Grünstadt Die Kesselfabrik als Dom

Mit allen Sinnen erleben, einmal abschalten und sich eine Stunde lang nur auf Musik und Licht einlassen – das boten Ute Kreidler und Alfred Wolski ihrem Publikum zusammen mit dem Tonmeister und Multimedia-Künstler Reinhard Geller am Mittwoch in der Alten Papierfabrik in Ebertsheim. Im Rahmen der Kulturwoche unter dem Titel „Von allen Sinnen“ konnten die Konzertbesucher Eindrücke sammeln, die sonst selten in dieser ausgewogenen und ausgefeilten Art zu haben sind.

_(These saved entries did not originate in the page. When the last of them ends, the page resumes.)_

Lemma newestStep_from acc :
  acc = "" \/ isVersion acc ->
  let r := fold_left newestStep l acc in
  (r = "" <-> l = [] /\ acc = "") /\ (r <> "" -> r = acc \/ In r l) /\ (acc <> "" -> laterThan acc r = false) /\
  (forall a, In a l -> laterThan a r = false).
Proof.
  revert acc. induction l as [|x xs IH]; intros acc Ha; simpl.
  { split; [naive_solver|]. split; [by left|]. split; [|done]. intros _. apply laterThan_irrefl. }
  assert (isVersion x) as Hx by (apply Hl; by left). pose proof (version_nonempty x Hx) as Hn.
  assert (newestStep acc x <> "" /\ isVersion (newestStep acc x) /\ (newestStep acc x = acc \/ newestStep acc x = x) /\
    (acc <> "" -> laterThan acc (newestStep acc x) = false) /\ laterThan x (newestStep acc x) = false) as (S1 & S2 & S3 & S4 & S5).
  { unfold newestStep. case_bool_decide as Hacc; [split_and!; try done; [by right|apply laterThan_irrefl]|].
    destruct Ha as [->|Ha]; [done|]. destruct (laterThan x acc) eqn:E.
    - split_and!; try done; [by right|intros _; by apply laterThan_asym|apply laterThan_irrefl].
    - split_and!; try done; [by left|intros _; apply laterThan_irrefl]. }
  destruct (IH (fun a H => Hl a (or_intror H)) (newestStep acc x) (or_intror S2)) as (R1 & R2 & R3 & R4).
  set (r := fold_left newestStep xs (newestStep acc x)) in *.
  split; [split; [intros E; by apply R1 in E as [_ E]|by intros [? _]]|].
  split; [intros Hr; destruct (R2 Hr) as [->|?]; [destruct S3 as [->| ->]; auto|auto]|].
  split; [intros Hacc; eapply laterThan_cotrans; [exact S2|by apply S4|by apply R3]|].
  intros a [<-|Ha']; [|by apply R4]. eapply laterThan_cotrans; [exact S2|exact S5|by apply R3].
Qed.
End Newest.

Lemma newerReleases_In rootDir running names a :
  In a (newerReleases rootDir running (Some names)) -> In a names /\ laterThan a running = true.
Proof.
  unfold newerReleases. destruct (_ || _); [done|]. intros Ha. apply List.filter_In in Ha as [Ha E].
  apply andb_true_iff in E as [_ E]. done.
Qed.

(** The candidate is a release on disk, later than the running one, and none on disk
    is later. *)
Lemma PendingCandidate_newest rootDir running listing candidate :
  PendingCandidate rootDir running listing = (true, candidate) ->
  exists names, listing = Some names /\ In candidate names /\ laterThan candidate running = true /\
    forall a, In a names -> laterThan a candidate = false.
Proof.
  unfold PendingCandidate. intros [= Hn <-]. apply negb_true_iff, bool_decide_eq_false_1 in Hn.
  destruct listing as [names|]; [|unfold newerReleases in Hn; by destruct (_ || _)].
  exists names. split; [done|]. set (l := newerReleases rootDir running (Some names)) in *.
  assert (forall a, In a l -> isVersion a) as Hl.
  { intros a Ha. apply newerReleases_In in Ha as [_ Ha]. apply (laterThan_versions _ _ Ha). }
  destruct (newestStep_from l Hl "" (or_introl eq_refl)) as (_ & R2 & _ & R4). destruct (R2 Hn) as [?|Hr]; [done|].
  destruct (newerReleases_In _ _ _ _ Hr) as [Hin Hlater]. split_and!; [done..|].
  intros a Ha. destruct (laterThan a (fold_left newestStep l "")) eqn:E; [|done]. rewrite <- E. apply R4.
  unfold l, newerReleases in *. destruct (_ || _); [done|]. apply List.filter_In. split; [done|].
  assert (laterThan a running = true) as Hlate.
  { destruct (laterThan_versions _ _ E) as [_ Hv]. destruct (laterThan_versions _ _ Hlater) as [_ Hw].
    apply (laterThan_trans a (fold_left newestStep l "") running Hw E).
    apply laterThan_asym. exact Hlater. }
  rewrite Hlate, andb_true_r. apply negb_true_iff, bool_decide_eq_false_2. intros ->. by rewrite laterThan_irrefl in Hlate.
Qed.

(** ** What a prune keeps *)

Lemma filter_filter_length {A} (c g : A -> bool) l : (length (List.filter c (List.filter g l)) <= length (List.filter c l))%nat.
Proof. induction l as [|x l IH]; simpl; [done|]. destruct (g x); simpl; destruct (c x); simpl; lia. Qed.

Lemma filter_none {A} (c : A -> bool) l : (forall x, In x l -> c x = false) -> List.filter c l = [].
Proof. induction l as [|x l IH]; simpl; intros Hc; [done|]. rewrite (Hc x) by auto. auto. Qed.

Ort des Geschehens war das Kesselhaus der Papierfabrik, das durch seine Enge und gleichzeitig enorme Höhe, durch die alten Maschinen, Ketten und Flaschenzüge sowie die Treppen und Zugänge zu den Maschinen ein besonderes Flair hat. Auf der untersten Ebene neben dem Kessel waren die Stühle für die Zuhörer aufgereiht, über den Köpfen schwebten die Lichtobjekte von Alfred Wolski – und auch Ute Kreidler, die Melodien und Texte, die auf Hildegard von Bingen zurückgehen, sang und spielte. Wie passt die mittelalterliche Figur in ein stillgelegtes Kesselhaus? Durch die Nutzung der industriellen Architektur und der Akustik des Raums. Während Wolski sich darauf beschränken konnte, seine aus Metall und Glas gestalteten Kunst mit Hilfe von Strahlern in passender Geschwindigkeit zur Musik Effekte in den Raum zaubern zu lassen, fiel die Hauptrolle Ute Kreidler zu. Mit elektronischen Hilfsmitteln schuf sie mit ihren Instrumenten und ihrer Stimme ein vielfältiges Klangerlebnis. Fast bei jedem Stück sang oder spielte Kreidler Tonfolgen als Aufnahme kurz ein, legte diese Elemente dann in den Hintergrund, bevor sie live dazu die Texte von Hildegard von Bingen sang. Die Expertin für Alte Musik griff dabei auf ihre Harfen, aber auch auf Orgelpfeifen oder Flöten zurück. Der Hall im Kesselhaus und die elektronische Unterstützung sorgten für einen besonders eindrucksvollen Effekt. Kreidler überzeugte jederzeit. Sie wusste ganz genau, was sie da tat, sie kennt die Stimmungen, die sie erzeugte perfekt, setzt stets im rechten Augenblick das richtige Mittel ein. Die lateinischen Gesänge verschmolzen so perfekt mit den Lichtspiegelungen, die mit großer Ruhe durch das Kesselhaus und über die alten Industrieanlagen ziehen. Die Klang- und Lichtvisionen werden so zum Gesamtkunstwerk, das den Zuhörer auf eine spirituelle Art gefangen nimmt. Fast hat es den Anschein, das Publikum sitze in einer Kirche oder besser noch in einem Dom. Verhalten haben sich die Konzertbesucher auch entsprechend: Andächtig, zu klatschen trauten sie sich erst am Ende des Konzerts.